Figure 5. AM and DC responses to ex vivo infection with Mtb in resister and LTBI cells.

(A) Volcano plots of differential gene expression in response to Mtb challenge by group and time after infection for subpopulation AM.0. Dashed lines correspond to the log₂FC thresholds of –0.2 and 0.2. Total numbers of up- and downregulated DEG are indicated in the top corners (FDR < 0.2). (B) Proportions of DEG per cluster in response to Mtb challenge by group and time point. (C) GSEA results for selected Hallmark pathways that display enrichment for genes with changed expression in response to Mtb across clusters. All significant pathways presented in this figure were enriched for upregulated genes. Nonsignificant results (FDR > 0.05) are shown in white. (D) Log₂FC of expression for cluster AM.0 genes that respond significantly differently to Mtb in resister (x axis) and LTBI (y axis) cells. The coordinate lines correspond to log₂FC = 0. For each section of the plot, the total number of DEG is presented. (E) GSEA for Hallmark pathways based on the significantly differential Mtb response between resisters and LTBI at 6 hours and 24 hours. Genes were ranked according to overresponse in resister samples. Hence, positive and negative NES correspond to enrichment of genes with higher and lower log₂FC in resister compared with LTBI cells, respectively. Hallmark pathways as in panel C.

Figure 6. Alveolar lymphocyte responses to ex vivo infection with Mtb.

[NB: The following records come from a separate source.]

(** * mad.go: the phase *)

Definition unclear_snapshot (asia : option AsiaRangeSeal) (reason : string) : Snapshot :=
  mkSnapshot PhaseUnclear asia None "" "" false reason "" "" 0 ∅ Version.
(** [None] is the panic of indexing an empty candle list. *)
Definition Classify (candles : list Candle) (atr atrLong : float) (session structure : string) (asia : option AsiaRangeSeal)
    (now : Z) (cfg : Config) : option Snapshot :=
  match asia with
  | None => Some (unclear_snapshot None "asia_range_missing")
  | Some a =>
      if (Width a <=? 0)%float then Some (unclear_snapshot asia "asia_range_missing")
      else if (now >? 0)%Z && negb (bool_decide (ar_DayKey a = AsiaDayKey now (AsiaStartHour cfg) (LondonStartHour cfg)))
      then Some (unclear_snapshot asia "asia_range_stale_or_missing")
      else
        let atr := positive atr in
        if (atr <=? 0)%float then Some (unclear_snapshot asia "asia_range_missing")
        else
          let rq := (Width a / atr)%float in
          last ← last candles;
          let price := c_Close last in
          let vs := priceVsAsia price a in
          let m : gmap string float := {["session" := 0%float]} in
          let m := if (atrLong >? 0)%float then <["atr_short_long_ratio" := (atr / atrLong)%float]> m else m in
          let m := if bool_decide (vs = "above") then <["break_distance_atr" := ((price - ar_High a) / atr)%float]> m else m in
          let m := if bool_decide (vs = "below") then <["break_distance_atr" := ((ar_Low a - price) / atr)%float]> m else m in
          let m := <["displacement_atr" := displacementATR candles atr 5]> m in
          let m := <["accepted_closes" := f64_of_Z (acceptedCloses candles a vs)]> m in
          let '(side, reclaim) := sweepReclaim last a (math_Max (PipSize cfg) (atr * 0.05)) in
          let snapshot phase reason manip expand confidence m :=
            mkSnapshot phase asia (Some rq) vs side reclaim reason manip expand confidence m Version in
          if bool_decide (side = "both") then Some (snapshot PhaseUnclear "asia_double_sweep" "" "" 0%float m)
          else if negb (bool_decide (side = "")) && reclaim then
            let '(penetration, depth, location) := manipQuality last a atr side in
            let m := <["sweep_penetration_atr" := penetration]> (<["reclaim_depth_atr" := depth]> (<["close_location" := location]> m)) in
            Some (snapshot PhaseManip "asia_sweep_reclaim" (if bool_decide (side = "high") then "SELL" else "BUY") ""
              (manipConfidence m cfg) m)
          else
            let breakOK := (measured m "break_distance_atr" >=? ExpandBreakATR cfg)%float &&
              (measured m "accepted_closes" >=? f64_of_Z (max1 (ExpandAcceptCloses cfg)))%float in
            let displacedOK := (measured m "displacement_atr" >=? ExpandDisplacementATR cfg)%float in
            if ar_Sealed a && (bool_decide (vs = "above") || bool_decide (vs = "below")) && (breakOK || displacedOK) then
              Some (snapshot PhaseExpand (if breakOK then "asia_break_accepted" else "asia_strong_displacement") ""
                (if bool_decide (vs = "above") then "BUY" else "SELL") (expandConfidence m cfg) m)
            else
              let building := is_asia session && negb (ar_Sealed a) && bool_decide (vs = "inside") &&
                (rq >=? AccumMinimumRQ cfg)%float && (rq <=? 24)%float in
              let structureOK := bool_decide (structure = "range") || bool_decide (structure = "unknown") || bool_decide (structure = "") in
              let sealedRQOK := (rq >=? AccumMinimumRQ cfg)%float && (rq <=? AccumMaximumRQ cfg)%float in
              if (bool_decide (vs = "inside") || building) && structureOK && (sealedRQOK || building) then
                Some (snapshot PhaseAccum
                  (if building && (rq >? AccumMaximumRQ cfg)%float then "asia_building_accum" else "asia_box_accum") "" ""
                  (accumConfidence rq building cfg) m)
              else Some (snapshot PhaseUnclear "no_mad_signature" "" "" 0%float m)
  end.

(A) Kinetics of IFNG transcription at 6 hours and 24 hours in presence and absence of Mtb in LTBI and resister lymphocyte clusters. The violin plots present the density and distribution of the IFNG log₂ expressions. The size of the circles in the dot plots indicates the percentage of cells expressing IFNG. Circle colors indicate IFNG scaled expression of the IFNG-positive cells. Each dot in the violin plots represents a cell. (B) Expression of antimicrobial effector molecules GNLY, GZMB, and PRF1 and NK receptors KLRD1, KLRC1, KLRC2, and KLRK1 at 6 hours and 24 hours of in vitro culture in presence and absence of Mtb in LTBI and resister lymphocyte clusters. The dot plot breakout insert focuses on 7 key cytotoxicity genes in cluster L.8. To the right of the breakout is a box plot of estimates of the L.8 cell frequencies in BAL samples including Wilcoxon’s P value for sample difference (Supplemental Figure 5). (C) MICA transcript expression at 24 hours of in vitro culture in presence and absence of Mtb in selected AM clusters from resister and LTBI participants.

Figure 7. Proposed model for Mtb infection resistance in the sample of PWH investigated in our study.

(A) At baseline, resisters display alveolar lymphocytosis resulting in increased constitutive levels of IFN-γ which pushes resister AM toward an M1-like state. (B) The AM preactivated state leads to increased TNF signalling, cellular stress, and upregulation of MICA after infection with Mtb. MICA is the ligand recognized by the activating NKG2D receptor expressed by poly-CTLs. (C) Poly-CTL coexpressing granzyme B, granulysin, and perforin are present in resister alveoli at more than 26 times higher numbers, leading to improved killing of infected AM and intracellular Mtb in alveoli of resisters. Created with BioRender.com. Poly-CTL, poly-cytotoxic (GNLY/GZMB/PRF1⁺) T lymphocytes (CD8⁺ T and γδ T).